### YOUR INSTRUCTIONS:
From the first line through the line containing "(rotr 22 x).", transcribe the records exactly and include no other lines.

### AVAILABLE DATA:
(** * Verification of the AIC SDK download script

    A shallow embedding of [build/download_c_libaries.py]: the parser of
    VERSIONS.txt, the chunked SHA-256 of the downloaded file, archive format
    detection and the download / verify / extract pipeline with its scoped
    temporary directory.

    Modelling conventions.
    - A Python [str] is a [string]; a character is an 8-bit code point.
    - A [dict] is a [gmap]; the nested table is a [gmap] of [gmap]s.
    - [bytes] are [list byte].
    - The file system is a finite map from paths to nodes; a path is
      absolute, the list of its components from the root, and its text
      starts with a slash.  Effects are threaded through a
      state-and-exception monad.
    - [hashlib.sha256] is modelled by its algorithm (FIPS 180-4) behind the
      incremental interface [new] / [update] / [hexdigest].
    - What the script does to the outside is recorded in a trace: each line
      sent to stdout by [print], and each URL asked of the network.
    - The network, the two archive decoders and the name [tempfile] picks
      are parameters of the pipeline. *)

From Stdlib Require Import ZArith Lia List.
From Stdlib Require Import DecimalString.
From Stdlib.Strings Require Import String Ascii Byte.
From stdpp Require Import gmap strings list fin_maps.
From Equations Require Import Equations.

(** ** SHA-256 behind the interface of [hashlib] *)

Module SHA256.

Local Open Scope Z_scope.

Definition w32 (x : Z) : Z := x mod 2 ^ 32.
Definition add32 (x y : Z) : Z := w32 (x + y).
Definition rotr (n x : Z) : Z := Z.lor (Z.shiftr x n) (w32 (Z.shiftl x (32 - n))).
Definition not32 (x : Z) : Z := Z.lxor x 0xffffffff.

Definition Ch (x y z : Z) : Z := Z.lxor (Z.land x y) (Z.land (not32 x) z).
Definition Maj (x y z : Z) : Z :=
  Z.lxor (Z.lxor (Z.land x y) (Z.land x z)) (Z.land y z).
Definition Sigma0 (x : Z) : Z := Z.lxor (Z.lxor (rotr 2 x) (rotr 13 x)) (rotr 22 x).
Definition Sigma1 (x : Z) : Z := Z.lxor (Z.lxor (rotr 6 x) (rotr 11 x)) (rotr 25 x).
Definition sigma0 (x : Z) : Z := Z.lxor (Z.lxor (rotr 7 x) (rotr 18 x)) (Z.shiftr x 3).
Definition sigma1 (x : Z) : Z := Z.lxor (Z.lxor (rotr 17 x) (rotr 19 x)) (Z.shiftr x 10).

(** The constants of the standard are derived from the first sixty-four
    primes: the first 32 bits of the fractional parts of their cube roots
    (round constants) and, for the first eight, of their square roots
    (initial chaining value). *)
Definition is_prime (n : nat) : bool :=
  forallb (fun d => negb (Nat.eqb (Nat.modulo n d) 0)) (seq 2 (n - 2)).

Definition primes : list Z :=
  Eval vm_compute in map Z.of_nat (List.filter is_prime (seq 2 310)).

(** Integer cube root, one bit of the result at a time. *)
Fixpoint cbrt_bits (n : nat) (x r : Z) : Z :=
  match n with
  | O => r
  | S n' =>
      let r' := r + 2 ^ Z.of_nat n' in
      if r' * r' * r' <=? x then cbrt_bits n' x r' else cbrt_bits n' x r
  end.

Definition K : list Z :=
  Eval vm_compute in map (fun p => w32 (cbrt_bits 40 (p * 2 ^ 96) 0)) primes.

Definition H0 : list Z :=
  Eval vm_compute in map (fun p => w32 (Z.sqrt (p * 2 ^ 64))) (firstn 8 primes).

Definition byte_val (b : byte) : Z := Z.of_N (Byte.to_N b).

Definition byte_of_Z (z : Z) : byte :=
  match Byte.of_N (Z.to_N (z mod 256)) with
  | Some b => b
  | None => x00
  end.

(** Big-endian words of a block. *)
Fixpoint words_of (bs : list byte) : list Z :=
  match bs with
  | b0 :: b1 :: b2 :: b3 :: rest =>
      (byte_val b0 * 2 ^ 24 + byte_val b1 * 2 ^ 16 + byte_val b2 * 2 ^ 8 + byte_val b3)
        :: words_of rest
  | _ => []
  end.

(** Message schedule: [n] further words computed from a window holding
    the last sixteen. *)
Fixpoint schedule (n : nat) (window : list Z) : list Z :=
  match n with
  | O => []
  | S n' =>
      let w := add32 (add32 (sigma1 (nth 14 window 0)) (nth 9 window 0))
                     (add32 (sigma0 (nth 1 window 0)) (nth 0 window 0)) in
      w :: schedule n' (tl window ++ [w])
  end.

Definition round (s : list Z) (kw : Z * Z) : list Z :=
  match s with
  | [a; b; c; d; e; f; g; h] =>
      let t1 := add32 (add32 (add32 h (Sigma1 e)) (add32 (Ch e f g) (fst kw))) (snd kw) in
      let t2 := add32 (Sigma0 a) (Maj a b c) in
      [add32 t1 t2; a; b; c; add32 d t1; e; f; g]
  | _ => s
  end.

Fixpoint zip_with {A B C} (f : A -> B -> C) (l : list A) (k : list B) : list C :=
  match l, k with
  | x :: l', y :: k' => f x y :: zip_with f l' k'
  | _, _ => []
  end.

(** One application of the compression function to a 64-byte block. *)
Definition compress (h : list Z) (block : list byte) : list Z :=
  let w16 := words_of block in
  let w := w16 ++ schedule 48 w16 in
  zip_with add32 h (fold_left round (zip_with pair K w) h).

(** Padding for a message of [len] bytes: 0x80, zeros, and the bit length
    on eight bytes. *)
Definition be64 (x : Z) : list byte :=
  map (fun i => byte_of_Z (Z.shiftr x (8 * i))) [7; 6; 5; 4; 3; 2; 1; 0].

Definition padding (len : N) : list byte :=
  let k := Z.to_nat ((119 - Z.of_N len mod 64) mod 64) in
  x80 :: repeat x00 k ++ be64 (8 * Z.of_N len).

(** Consume every complete 64-byte block of [bs]; what is left (fewer
    than 64 bytes) stays pending. *)
Equations? absorb (h : list Z) (bs : list byte) : list Z * list byte
  by wf (length bs) lt :=
  absorb h bs with le_lt_dec 64 (length bs) := {
    | left _ => absorb (compress h (firstn 64 bs)) (skipn 64 bs)
    | right _ => (h, bs) }.
Proof. rewrite length_skipn. lia. Qed.

(** The hash object: chaining value, pending bytes, bytes fed so far. *)
Record hasher := mk_hasher { chain : list Z; pending : list byte; fed : N }.

Definition new : hasher := mk_hasher H0 [] 0%N.

Definition update (st : hasher) (data : list byte) : hasher :=
  let '(h, rest) := absorb (chain st) (pending st ++ data) in
  mk_hasher h rest (fed st + N.of_nat (length data))%N.

Definition hex_digit (z : Z) : ascii :=
  nth (Z.to_nat z)
      (list_ascii_of_string "0123456789abcdef") "0"%char.

Definition hex32 (w : Z) : string :=
  string_of_list_ascii
    (map (fun i => hex_digit (Z.shiftr w (4 * i) mod 16)) [7; 6; 5; 4; 3; 2; 1; 0]).

Definition hex_of_chain (h : list Z) : string :=
  fold_right (fun w acc => String.append (hex32 w) acc) EmptyString h.

Definition hexdigest (st : hasher) : string :=
  hex_of_chain (fst (absorb (chain st) (pending st ++ padding (fed st)))).

(** The digest of a whole message, as FIPS 180-4 defines it: pad the
    message, cut it into blocks, fold the compression function. *)
Definition sha256_hex (msg : list byte) : string :=
  hex_of_chain (fst (absorb H0 (msg ++ padding (N.of_nat (length msg))))).

End SHA256.

Definition bytes_of_string (s : string) : list byte := list_byte_of_string s.


(** ** Python string methods used by the script *)

Module Py.

(** [str.isspace] on code points below 256. *)
Definition isspace (c : ascii) : bool :=
  let n := N_of_ascii c in
  ((9 <=? n) && (n <=? 13) || (28 <=? n) && (n <=? 32)
   || (n =? 133) || (n =? 160))%N.

Fixpoint lstrip (s : string) : string :=
  match s with
  | EmptyString => EmptyString
  | String c s' => if isspace c then lstrip s' else s
  end.

Fixpoint rstrip (s : string) : string :=
  match s with
  | EmptyString => EmptyString
  | String c s' =>
      match rstrip s' with
      | EmptyString => if isspace c then EmptyString else String c EmptyString
      | r => String c r
      end
  end.

(** [s.strip()] *)
Definition strip (s : string) : string := lstrip (rstrip s).

(** [s.split(sep)] for a one-character separator: never empty, one more
    piece than there are separators. *)
Fixpoint split (sep : ascii) (s : string) : list string :=
  match s with
  | EmptyString => [EmptyString]
  | String c s' =>
      if Ascii.eqb c sep then EmptyString :: split sep s'
      else match split sep s' with
           | piece :: pieces => String c piece :: pieces
           | [] => [String c EmptyString]
           end
  end.

(** [s.startswith(p)] and [s.endswith(p)] *)
Definition startswith (s p : string) : bool := String.prefix p s.

Fixpoint endswith (s p : string) : bool :=
  if String.eqb s p then true
  else match s with
       | EmptyString => false
       | String _ s' => endswith s' p
       end.

(** [s.rfind(c)] for a character; [None] stands for -1. *)
Fixpoint rfind (c : ascii) (s : string) : option nat :=
  match s with
  | EmptyString => None
  | String a s' =>
      match rfind c s' with
      | Some i => Some (S i)
      | None => if Ascii.eqb a c then Some 0 else None
      end
  end.

(** The slice [s[i:]]. *)
Fixpoint slice_from (i : nat) (s : string) : string :=
  match i, s with
  | O, _ => s
  | S i', String _ s' => slice_from i' s'
  | S _, EmptyString => EmptyString
  end.

(** An [int] inside an f-string. *)
Definition str_of_int (n : nat) : string := NilEmpty.string_of_uint (Nat.to_uint n).

Definition tab : ascii := ascii_of_nat 9.
Definition newline : string := String (ascii_of_nat 10) EmptyString.

End Py.

(** ** Exceptions and results *)

Inductive exn : Type :=
| RuntimeError (msg : string)
| ValueError (msg : string)
| OSError (msg : string)
| ArchiveError (msg : string).

(** [str(e)] *)
Definition str_of_exn (e : exn) : string :=
  match e with
  | RuntimeError m | ValueError m | OSError m | ArchiveError m => m
  end.

Inductive result (A : Type) : Type :=
| Ok (a : A)
| Raise (e : exn).
Arguments Ok {A} a.
Arguments Raise {A} e.

(** ** [load_platform_config] *)

(** The nested dict [{version: {platform: (archive_ext, hash)}}]. *)
Abbreviation platforms := (gmap string (string * string)).
Abbreviation version_table := (gmap string (gmap string (string * string))).

(** A text file as the script sees it: the text of its path, and the lines
    that iterating over the open file yields ([None] when the file does not
    exist).  A file that exists is taken to open and to decode to its end;
    [reading] below covers the file that does not. *)
Record text_file := { tf_name : string; tf_lines : option (list string) }.

(** The body of the [try] block for one stripped line. *)
Definition parse_row (line : string) (config : version_table) : result version_table :=
  let parts := Py.split Py.tab line in
  if negb (length parts =? 2) then
    Raise (ValueError "Expected format: version\tplatform, ext, hash")
  else
    let version := Py.strip (nth 0 parts EmptyString) in
    let platform_info := Py.strip (nth 1 parts EmptyString) in
    let platform_parts := map Py.strip (Py.split "," platform_info) in
    match platform_parts with
    | [platform_triplet; archive_ext; hash_value] =>
        let config :=
          match config !! version with
          | None => <[version := ∅]> config
          | Some _ => config
          end in
        Ok (alter (insert platform_triplet (archive_ext, hash_value)) version config)
    | _ => Raise (ValueError "Expected format: platform, ext, hash")
    end.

### REPLY:
(** * Verification of the AIC SDK download script

    A shallow embedding of [build/download_c_libaries.py]: the parser of
    VERSIONS.txt, the chunked SHA-256 of the downloaded file, archive format
    detection and the download / verify / extract pipeline with its scoped
    temporary directory.

    Modelling conventions.
    - A Python [str] is a [string]; a character is an 8-bit code point.
    - A [dict] is a [gmap]; the nested table is a [gmap] of [gmap]s.
    - [bytes] are [list byte].
    - The file system is a finite map from paths to nodes; a path is
      absolute, the list of its components from the root, and its text
      starts with a slash.  Effects are threaded through a
      state-and-exception monad.
    - [hashlib.sha256] is modelled by its algorithm (FIPS 180-4) behind the
      incremental interface [new] / [update] / [hexdigest].
    - What the script does to the outside is recorded in a trace: each line
      sent to stdout by [print], and each URL asked of the network.
    - The network, the two archive decoders and the name [tempfile] picks
      are parameters of the pipeline. *)

From Stdlib Require Import ZArith Lia List.
From Stdlib Require Import DecimalString.
From Stdlib.Strings Require Import String Ascii Byte.
From stdpp Require Import gmap strings list fin_maps.
From Equations Require Import Equations.

(** ** SHA-256 behind the interface of [hashlib] *)

Module SHA256.

Local Open Scope Z_scope.

Definition w32 (x : Z) : Z := x mod 2 ^ 32.
Definition add32 (x y : Z) : Z := w32 (x + y).
Definition rotr (n x : Z) : Z := Z.lor (Z.shiftr x n) (w32 (Z.shiftl x (32 - n))).
Definition not32 (x : Z) : Z := Z.lxor x 0xffffffff.

Definition Ch (x y z : Z) : Z := Z.lxor (Z.land x y) (Z.land (not32 x) z).
Definition Maj (x y z : Z) : Z :=
  Z.lxor (Z.lxor (Z.land x y) (Z.land x z)) (Z.land y z).
Definition Sigma0 (x : Z) : Z := Z.lxor (Z.lxor (rotr 2 x) (rotr 13 x)) (rotr 22 x).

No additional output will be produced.